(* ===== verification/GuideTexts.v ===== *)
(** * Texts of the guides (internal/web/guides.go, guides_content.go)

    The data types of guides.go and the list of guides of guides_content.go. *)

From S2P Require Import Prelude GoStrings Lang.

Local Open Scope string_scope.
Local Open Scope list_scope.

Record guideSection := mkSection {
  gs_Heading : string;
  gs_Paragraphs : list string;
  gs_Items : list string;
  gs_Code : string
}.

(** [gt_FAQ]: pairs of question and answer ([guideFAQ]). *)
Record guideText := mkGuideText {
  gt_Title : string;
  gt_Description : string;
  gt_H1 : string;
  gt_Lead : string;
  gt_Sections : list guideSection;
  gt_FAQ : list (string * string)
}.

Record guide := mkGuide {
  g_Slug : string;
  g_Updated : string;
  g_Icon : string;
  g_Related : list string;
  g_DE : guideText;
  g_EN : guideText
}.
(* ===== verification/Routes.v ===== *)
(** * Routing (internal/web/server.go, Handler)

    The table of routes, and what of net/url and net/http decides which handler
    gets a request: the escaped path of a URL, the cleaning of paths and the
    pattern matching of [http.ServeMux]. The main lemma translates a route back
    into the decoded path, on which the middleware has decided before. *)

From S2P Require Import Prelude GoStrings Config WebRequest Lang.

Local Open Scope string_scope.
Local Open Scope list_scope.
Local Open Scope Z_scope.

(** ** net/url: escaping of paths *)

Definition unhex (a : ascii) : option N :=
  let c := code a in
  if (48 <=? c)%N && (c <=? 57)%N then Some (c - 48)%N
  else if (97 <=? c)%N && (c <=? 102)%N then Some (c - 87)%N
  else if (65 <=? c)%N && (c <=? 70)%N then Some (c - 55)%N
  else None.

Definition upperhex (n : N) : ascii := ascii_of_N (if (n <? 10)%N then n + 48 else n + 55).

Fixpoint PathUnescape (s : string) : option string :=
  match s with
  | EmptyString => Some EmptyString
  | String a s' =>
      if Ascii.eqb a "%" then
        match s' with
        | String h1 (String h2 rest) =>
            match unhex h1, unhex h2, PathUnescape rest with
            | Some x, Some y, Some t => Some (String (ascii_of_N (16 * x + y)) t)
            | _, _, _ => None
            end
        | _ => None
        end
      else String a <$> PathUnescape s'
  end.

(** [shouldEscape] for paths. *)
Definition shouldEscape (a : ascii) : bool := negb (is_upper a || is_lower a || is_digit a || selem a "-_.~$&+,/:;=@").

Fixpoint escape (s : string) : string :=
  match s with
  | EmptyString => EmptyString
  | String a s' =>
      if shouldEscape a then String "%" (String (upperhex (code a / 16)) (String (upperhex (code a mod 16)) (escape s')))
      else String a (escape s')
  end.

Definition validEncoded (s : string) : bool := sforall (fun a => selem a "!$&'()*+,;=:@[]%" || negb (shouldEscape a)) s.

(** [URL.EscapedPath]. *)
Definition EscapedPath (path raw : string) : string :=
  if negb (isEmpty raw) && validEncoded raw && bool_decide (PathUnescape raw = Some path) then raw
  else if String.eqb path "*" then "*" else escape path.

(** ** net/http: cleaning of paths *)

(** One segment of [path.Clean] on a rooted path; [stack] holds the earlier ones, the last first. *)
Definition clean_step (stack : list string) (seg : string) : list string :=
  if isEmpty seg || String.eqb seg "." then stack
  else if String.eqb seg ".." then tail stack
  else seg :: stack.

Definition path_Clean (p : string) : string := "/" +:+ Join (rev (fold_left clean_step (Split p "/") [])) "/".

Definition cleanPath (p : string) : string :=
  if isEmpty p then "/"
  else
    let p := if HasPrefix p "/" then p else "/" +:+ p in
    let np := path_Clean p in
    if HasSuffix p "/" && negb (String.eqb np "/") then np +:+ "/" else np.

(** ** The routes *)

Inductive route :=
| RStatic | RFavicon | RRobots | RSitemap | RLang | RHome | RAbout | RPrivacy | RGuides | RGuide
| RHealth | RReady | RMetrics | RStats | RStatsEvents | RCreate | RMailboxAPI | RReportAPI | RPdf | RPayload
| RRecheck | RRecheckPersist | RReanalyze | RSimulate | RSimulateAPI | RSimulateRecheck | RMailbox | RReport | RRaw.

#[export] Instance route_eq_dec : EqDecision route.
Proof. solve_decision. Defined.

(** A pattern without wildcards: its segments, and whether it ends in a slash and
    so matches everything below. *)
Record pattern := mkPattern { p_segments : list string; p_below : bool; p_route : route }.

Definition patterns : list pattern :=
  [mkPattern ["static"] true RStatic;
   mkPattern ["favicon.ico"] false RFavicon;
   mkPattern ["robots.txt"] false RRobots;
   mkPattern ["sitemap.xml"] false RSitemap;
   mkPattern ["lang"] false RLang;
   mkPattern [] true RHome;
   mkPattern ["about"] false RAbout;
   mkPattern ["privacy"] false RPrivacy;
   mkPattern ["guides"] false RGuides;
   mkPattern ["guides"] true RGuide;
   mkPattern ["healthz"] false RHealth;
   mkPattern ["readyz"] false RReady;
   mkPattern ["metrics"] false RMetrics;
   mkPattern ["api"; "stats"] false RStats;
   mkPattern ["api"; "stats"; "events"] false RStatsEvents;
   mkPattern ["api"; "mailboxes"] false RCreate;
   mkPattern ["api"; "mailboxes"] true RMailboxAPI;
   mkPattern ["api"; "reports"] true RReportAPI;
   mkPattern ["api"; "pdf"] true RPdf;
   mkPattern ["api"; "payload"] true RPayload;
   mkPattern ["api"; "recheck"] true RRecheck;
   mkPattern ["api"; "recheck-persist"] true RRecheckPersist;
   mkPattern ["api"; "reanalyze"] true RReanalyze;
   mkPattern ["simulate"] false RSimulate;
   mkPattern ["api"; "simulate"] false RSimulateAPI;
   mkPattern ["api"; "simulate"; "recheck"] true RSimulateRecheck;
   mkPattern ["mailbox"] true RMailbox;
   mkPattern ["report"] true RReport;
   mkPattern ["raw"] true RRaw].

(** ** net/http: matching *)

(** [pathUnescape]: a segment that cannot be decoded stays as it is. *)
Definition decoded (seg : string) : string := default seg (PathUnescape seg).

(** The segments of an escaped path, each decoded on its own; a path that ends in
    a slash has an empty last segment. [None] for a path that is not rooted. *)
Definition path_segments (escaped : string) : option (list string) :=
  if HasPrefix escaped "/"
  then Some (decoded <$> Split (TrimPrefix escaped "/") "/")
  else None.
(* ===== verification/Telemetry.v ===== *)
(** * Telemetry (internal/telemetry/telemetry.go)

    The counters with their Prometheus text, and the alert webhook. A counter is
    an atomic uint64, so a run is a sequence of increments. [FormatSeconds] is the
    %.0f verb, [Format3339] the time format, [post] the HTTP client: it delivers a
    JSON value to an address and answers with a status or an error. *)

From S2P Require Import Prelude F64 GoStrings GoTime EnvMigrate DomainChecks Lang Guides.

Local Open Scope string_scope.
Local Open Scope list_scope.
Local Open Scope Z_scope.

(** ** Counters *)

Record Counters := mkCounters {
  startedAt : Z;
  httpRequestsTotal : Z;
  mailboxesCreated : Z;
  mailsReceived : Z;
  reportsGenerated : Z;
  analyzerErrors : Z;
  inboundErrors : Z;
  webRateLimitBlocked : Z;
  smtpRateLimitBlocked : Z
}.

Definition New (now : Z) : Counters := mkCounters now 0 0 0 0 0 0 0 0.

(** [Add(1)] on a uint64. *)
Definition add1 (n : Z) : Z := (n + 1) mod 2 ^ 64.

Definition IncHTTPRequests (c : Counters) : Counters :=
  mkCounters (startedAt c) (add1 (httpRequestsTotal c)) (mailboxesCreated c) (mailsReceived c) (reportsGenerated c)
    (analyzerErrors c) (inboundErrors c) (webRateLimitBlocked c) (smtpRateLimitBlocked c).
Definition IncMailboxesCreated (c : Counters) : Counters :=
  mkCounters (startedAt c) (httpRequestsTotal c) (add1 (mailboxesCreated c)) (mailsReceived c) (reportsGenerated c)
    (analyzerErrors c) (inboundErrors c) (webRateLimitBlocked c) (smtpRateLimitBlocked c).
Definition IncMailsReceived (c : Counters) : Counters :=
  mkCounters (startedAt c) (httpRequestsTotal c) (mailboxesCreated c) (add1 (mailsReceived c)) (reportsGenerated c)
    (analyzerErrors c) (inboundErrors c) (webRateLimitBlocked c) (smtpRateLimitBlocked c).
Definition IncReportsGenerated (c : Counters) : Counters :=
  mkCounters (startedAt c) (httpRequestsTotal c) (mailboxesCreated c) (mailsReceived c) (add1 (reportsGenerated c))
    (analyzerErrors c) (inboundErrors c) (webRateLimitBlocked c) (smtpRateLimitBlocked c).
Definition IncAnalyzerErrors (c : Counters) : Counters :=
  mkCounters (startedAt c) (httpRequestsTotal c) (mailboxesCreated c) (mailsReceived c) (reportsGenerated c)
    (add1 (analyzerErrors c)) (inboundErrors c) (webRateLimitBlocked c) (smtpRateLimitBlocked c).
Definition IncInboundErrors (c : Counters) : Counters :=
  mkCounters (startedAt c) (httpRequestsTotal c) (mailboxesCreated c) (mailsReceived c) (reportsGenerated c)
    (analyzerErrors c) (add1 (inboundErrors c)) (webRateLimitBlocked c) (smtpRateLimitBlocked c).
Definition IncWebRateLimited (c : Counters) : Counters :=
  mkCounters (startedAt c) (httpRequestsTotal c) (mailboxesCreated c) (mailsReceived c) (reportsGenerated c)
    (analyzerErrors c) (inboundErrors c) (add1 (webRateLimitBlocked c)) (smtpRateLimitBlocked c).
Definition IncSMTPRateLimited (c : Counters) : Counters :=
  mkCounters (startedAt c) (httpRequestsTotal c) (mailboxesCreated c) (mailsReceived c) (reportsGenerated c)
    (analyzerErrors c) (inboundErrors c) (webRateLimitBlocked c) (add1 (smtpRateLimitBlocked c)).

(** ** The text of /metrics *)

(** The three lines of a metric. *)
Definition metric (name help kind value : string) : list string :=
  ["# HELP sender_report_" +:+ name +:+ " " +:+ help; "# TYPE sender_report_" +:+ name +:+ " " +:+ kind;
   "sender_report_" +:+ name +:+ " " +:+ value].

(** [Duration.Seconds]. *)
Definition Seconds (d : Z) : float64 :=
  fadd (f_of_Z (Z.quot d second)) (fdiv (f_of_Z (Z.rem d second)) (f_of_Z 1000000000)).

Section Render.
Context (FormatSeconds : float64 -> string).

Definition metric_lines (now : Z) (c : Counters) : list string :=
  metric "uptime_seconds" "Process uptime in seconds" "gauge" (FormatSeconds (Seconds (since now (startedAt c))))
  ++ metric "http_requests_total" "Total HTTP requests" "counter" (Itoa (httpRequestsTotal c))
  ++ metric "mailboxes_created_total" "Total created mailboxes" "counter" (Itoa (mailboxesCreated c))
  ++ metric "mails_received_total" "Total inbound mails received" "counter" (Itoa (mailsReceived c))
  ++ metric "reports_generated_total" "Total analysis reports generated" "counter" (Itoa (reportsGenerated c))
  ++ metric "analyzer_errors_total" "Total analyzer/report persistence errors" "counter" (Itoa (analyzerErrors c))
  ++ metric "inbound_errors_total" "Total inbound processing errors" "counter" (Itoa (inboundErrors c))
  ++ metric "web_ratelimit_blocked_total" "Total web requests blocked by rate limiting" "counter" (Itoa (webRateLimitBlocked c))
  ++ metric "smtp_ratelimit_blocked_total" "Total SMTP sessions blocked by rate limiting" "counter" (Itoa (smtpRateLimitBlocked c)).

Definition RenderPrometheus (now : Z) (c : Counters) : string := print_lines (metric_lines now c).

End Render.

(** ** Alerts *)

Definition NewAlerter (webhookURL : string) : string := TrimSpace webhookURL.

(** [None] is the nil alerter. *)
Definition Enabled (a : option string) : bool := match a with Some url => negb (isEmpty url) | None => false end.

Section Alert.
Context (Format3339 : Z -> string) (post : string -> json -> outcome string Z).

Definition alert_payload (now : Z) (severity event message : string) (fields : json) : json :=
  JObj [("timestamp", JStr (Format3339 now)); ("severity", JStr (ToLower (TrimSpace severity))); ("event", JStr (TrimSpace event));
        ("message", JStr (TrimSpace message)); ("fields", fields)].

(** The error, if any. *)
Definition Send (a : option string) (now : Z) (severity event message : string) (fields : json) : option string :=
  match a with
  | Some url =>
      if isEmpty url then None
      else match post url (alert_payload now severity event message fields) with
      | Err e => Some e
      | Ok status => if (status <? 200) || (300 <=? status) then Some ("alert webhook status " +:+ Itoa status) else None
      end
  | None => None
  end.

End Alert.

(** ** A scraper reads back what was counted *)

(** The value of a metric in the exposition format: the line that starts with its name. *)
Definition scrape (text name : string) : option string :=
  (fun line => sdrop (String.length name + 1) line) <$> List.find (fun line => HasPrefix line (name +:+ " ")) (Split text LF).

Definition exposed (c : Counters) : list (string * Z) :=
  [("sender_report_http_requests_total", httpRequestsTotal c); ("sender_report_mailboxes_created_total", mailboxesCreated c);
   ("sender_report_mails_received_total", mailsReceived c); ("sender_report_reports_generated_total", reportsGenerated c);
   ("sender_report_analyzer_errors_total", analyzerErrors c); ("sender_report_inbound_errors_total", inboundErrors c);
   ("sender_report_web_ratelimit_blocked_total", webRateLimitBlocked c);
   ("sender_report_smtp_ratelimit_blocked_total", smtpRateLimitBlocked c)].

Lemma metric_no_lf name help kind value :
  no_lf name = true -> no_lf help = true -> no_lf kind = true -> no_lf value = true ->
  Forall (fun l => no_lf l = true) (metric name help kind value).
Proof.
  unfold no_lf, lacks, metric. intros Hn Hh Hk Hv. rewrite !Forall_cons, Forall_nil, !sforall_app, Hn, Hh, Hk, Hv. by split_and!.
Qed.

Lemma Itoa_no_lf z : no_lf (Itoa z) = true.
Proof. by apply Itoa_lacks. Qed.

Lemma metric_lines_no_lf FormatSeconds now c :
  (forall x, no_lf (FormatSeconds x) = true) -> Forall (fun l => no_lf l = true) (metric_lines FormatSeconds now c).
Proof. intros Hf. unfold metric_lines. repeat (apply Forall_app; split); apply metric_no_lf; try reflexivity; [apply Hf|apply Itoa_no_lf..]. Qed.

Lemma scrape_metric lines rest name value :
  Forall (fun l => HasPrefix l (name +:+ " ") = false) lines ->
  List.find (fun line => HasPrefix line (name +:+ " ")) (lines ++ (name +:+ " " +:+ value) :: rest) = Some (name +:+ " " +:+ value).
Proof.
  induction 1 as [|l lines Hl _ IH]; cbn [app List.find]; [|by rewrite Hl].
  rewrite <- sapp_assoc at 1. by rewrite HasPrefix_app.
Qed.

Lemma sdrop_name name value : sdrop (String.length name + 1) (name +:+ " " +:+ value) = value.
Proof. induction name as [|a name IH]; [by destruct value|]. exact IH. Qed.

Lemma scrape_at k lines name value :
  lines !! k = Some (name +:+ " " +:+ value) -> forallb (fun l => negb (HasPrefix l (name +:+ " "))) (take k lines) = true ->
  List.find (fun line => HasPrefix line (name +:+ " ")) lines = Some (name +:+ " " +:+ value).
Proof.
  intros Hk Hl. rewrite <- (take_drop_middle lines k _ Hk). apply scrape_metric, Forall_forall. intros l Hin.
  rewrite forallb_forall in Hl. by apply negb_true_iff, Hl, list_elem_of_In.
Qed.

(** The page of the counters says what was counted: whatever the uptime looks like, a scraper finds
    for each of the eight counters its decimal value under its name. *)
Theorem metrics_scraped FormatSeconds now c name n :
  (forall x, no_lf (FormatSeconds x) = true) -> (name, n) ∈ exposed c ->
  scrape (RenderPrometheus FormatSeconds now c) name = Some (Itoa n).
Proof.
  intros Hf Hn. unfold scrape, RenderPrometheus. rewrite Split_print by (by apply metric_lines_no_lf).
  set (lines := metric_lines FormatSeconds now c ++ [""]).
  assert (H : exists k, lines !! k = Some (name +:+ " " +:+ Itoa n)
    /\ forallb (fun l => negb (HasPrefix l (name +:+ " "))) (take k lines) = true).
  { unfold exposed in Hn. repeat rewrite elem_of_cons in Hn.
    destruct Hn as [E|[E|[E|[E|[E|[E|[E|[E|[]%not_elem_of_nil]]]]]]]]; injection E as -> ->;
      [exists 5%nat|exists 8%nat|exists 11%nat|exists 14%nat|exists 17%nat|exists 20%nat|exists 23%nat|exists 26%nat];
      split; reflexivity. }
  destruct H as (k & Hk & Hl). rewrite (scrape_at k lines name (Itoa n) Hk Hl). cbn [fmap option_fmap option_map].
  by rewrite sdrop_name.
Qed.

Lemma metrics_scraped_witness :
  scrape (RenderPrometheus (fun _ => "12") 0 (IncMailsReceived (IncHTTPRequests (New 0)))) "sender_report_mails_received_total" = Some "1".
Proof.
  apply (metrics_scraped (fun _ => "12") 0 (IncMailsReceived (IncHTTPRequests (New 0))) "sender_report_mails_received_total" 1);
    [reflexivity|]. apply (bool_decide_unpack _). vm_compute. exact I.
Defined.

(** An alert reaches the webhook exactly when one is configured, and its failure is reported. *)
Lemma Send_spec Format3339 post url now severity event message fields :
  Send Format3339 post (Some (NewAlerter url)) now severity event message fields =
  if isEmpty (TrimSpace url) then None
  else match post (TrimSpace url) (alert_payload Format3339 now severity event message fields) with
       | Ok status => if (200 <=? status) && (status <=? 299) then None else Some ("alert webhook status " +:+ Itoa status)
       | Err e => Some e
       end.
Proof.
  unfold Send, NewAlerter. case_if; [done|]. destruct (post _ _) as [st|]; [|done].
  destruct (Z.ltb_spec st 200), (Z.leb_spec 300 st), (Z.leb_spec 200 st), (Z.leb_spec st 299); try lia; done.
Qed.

#### Work item:
Write out exactly, please, the lines beginning at the start of the material and ending with the line that holds "let c := code a in", both included.

#### Answer below:
(* ===== verification/GuideTexts.v ===== *)
(** * Texts of the guides (internal/web/guides.go, guides_content.go)

    The data types of guides.go and the list of guides of guides_content.go. *)

From S2P Require Import Prelude GoStrings Lang.

Local Open Scope string_scope.
Local Open Scope list_scope.

Record guideSection := mkSection {
  gs_Heading : string;
  gs_Paragraphs : list string;
  gs_Items : list string;
  gs_Code : string
}.

(** [gt_FAQ]: pairs of question and answer ([guideFAQ]). *)
Record guideText := mkGuideText {
  gt_Title : string;
  gt_Description : string;
  gt_H1 : string;
  gt_Lead : string;
  gt_Sections : list guideSection;
  gt_FAQ : list (string * string)
}.

Record guide := mkGuide {
  g_Slug : string;
  g_Updated : string;
  g_Icon : string;
  g_Related : list string;
  g_DE : guideText;
  g_EN : guideText
}.
(* ===== verification/Routes.v ===== *)
(** * Routing (internal/web/server.go, Handler)

    The table of routes, and what of net/url and net/http decides which handler
    gets a request: the escaped path of a URL, the cleaning of paths and the
    pattern matching of [http.ServeMux]. The main lemma translates a route back
    into the decoded path, on which the middleware has decided before. *)

From S2P Require Import Prelude GoStrings Config WebRequest Lang.

Local Open Scope string_scope.
Local Open Scope list_scope.
Local Open Scope Z_scope.

(** ** net/url: escaping of paths *)

Definition unhex (a : ascii) : option N :=
  let c := code a in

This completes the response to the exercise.